With Bitcoin currently at around $43,500, 33% below its all-time high (ATH) of around $69,000, miners are selling at the wrong time. However, electricity and equipment bills must be paid.
Data from chain analytics firm Glassnode shows that bitcoin miners have become net sellers after being net sellers for several months.
Since November 9, mining returns of 1 BTC have fallen by an average of 50.5% for the two most popular mining units, Antminer S9 and S19, according to blockchain research firm Arcane Research. This means that the ROI has fallen faster than the price of BTC.
The significant increase in the hash rate contributed to the decline in mining profitability. The competition among miners increases in proportion to the hash rate because it means that more machines are turned on to compete to find the next block.
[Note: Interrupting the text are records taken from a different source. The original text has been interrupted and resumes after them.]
(** The answers of the server where every call has an effect that arrives. *)
Definition respond (registration : option WorkflowStartRegistration) (c : temporal_call) : world -> answer c * world :=
  match c return world -> answer c * world with
  | StartWorkflow s => fun w =>
      match w_executions w !! ws_id s with
      | Some _ => (Raise (WorkflowAlreadyStartedError None), w)
      | None => (Ok (Some "run"), with_execution (ws_id s) (started_execution s "run") w)
      end
  | DescribeWorkflow id _ => fun w =>
      (match w_executions w !! id with
       | Some x => Ok {| xd_memo := text_memo (ws_memo (ex_start x)); xd_status := TemporalCalls.RUNNING; xd_start_time := 0;
                         xd_run_id := ex_run_id x |}
       | None => Raise rpc_not_found
       end, w)
  | WorkflowResult id => fun w =>
      (match (w_executions w !! id) ≫= ex_result with
       | Some r => Ok (Some r)
       | None => Raise (OtherError (Exn (ExternalError "TimeoutError" None None None) "" None))
       end, w)
  | CreateSchedule id s memo => fun w =>
      match w_schedules w !! id with
      | Some _ => (Raise AlreadyRunningError, w)
      | None => (Ok tt, with_schedule id (s, text_memo memo) w)
      end
  | DescribeSchedule id => fun w =>
      (match w_schedules w !! id with Some s => Ok (description id s) | None => Raise rpc_not_found end, w)
  | UpdateSchedule id updater => fun w =>
      match w_schedules w !! id with
      | Some s =>
          match updater (description id s) with
          | Ok (Some s') => (Ok tt, with_schedule id (s', s.2) w)
          | Ok None => (Ok tt, w)
          | Raise e => (Raise (UpdaterRaised e), w)
          end
      | None => (Raise (ClientRaised rpc_not_found), w)
      end
  | ListSchedules _ _ _ => fun w => (Ok ([], None), w)
  | DeleteSchedule _ => fun w => (Ok tt, w)
  | ContinueRun id before after => fun w =>
      (tt, match w_executions w !! id with
           | Some x => if runs_input before x then with_execution id (with_argument after x) w else w
           | None => w
           end)
  | CompleteRun id before r => fun w =>
      (tt, match w_executions w !! id with
           | Some x => if runs_input before x then with_execution id (with_result r x) w else w
           | None => w
           end)
  | CurrentInput id => fun w =>
      (match w_executions w !! id with
       | Some {| ex_argument := ArbiterArgument input; ex_result := None |} => Some input
       | _ => None
       end, w)
  | ReportActivity => fun w => (true, w)
  | WorkflowNow => fun w => (0%Z, w)
  | ResolveTarget _ _ => fun w => (Ok registration, w)
  | Now => fun w => (Some 0%Z, w)
  | Sleep | AcquireLock | ReleaseLock | RecordStart _ _ | RecordOutcome _ | RecordDecision _ _ => fun w => (tt, w)
  end.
On Sunday, Cointelegraph reported that Bitcoin has reached a new ATH in hash rate. This feat was achieved by jumping from 188.4 exahs per second (EC/s) to 284.11 EX/s in one day. The hash rate is currently around 232.19 EH/s at the time of writing, according to YCharts.
Some large mining companies have chosen to raise cash or pay bills by selling shares instead of cryptocurrency. On Friday, a spokesperson for Marathon Digital Holdings (MARA) told Bloomberg, “We started walking in October 2020 and haven’t sold a single satoshi since then.”
Instead, Marathon contacted the US Securities and Exchange Commission with a request to sell $750 million in shares and securities. Alpha Research said that Marathon intends to use a “large portion” to purchase equipment and general purposes.
MARA is currently down 0.56% and is worth $28.24 in the secondary market.
See also: Russian Ministry Wants to Legalize Bitcoin Mining in Some Regions
Analyst at an asset management company d. On Monday, Davidson told Bloomberg that miners have ideological and commercial reasons for their reluctance to sell bitcoin:
Big miners are more likely to sell shares because their shareholders want them to keep their bitcoin and not even think about selling it.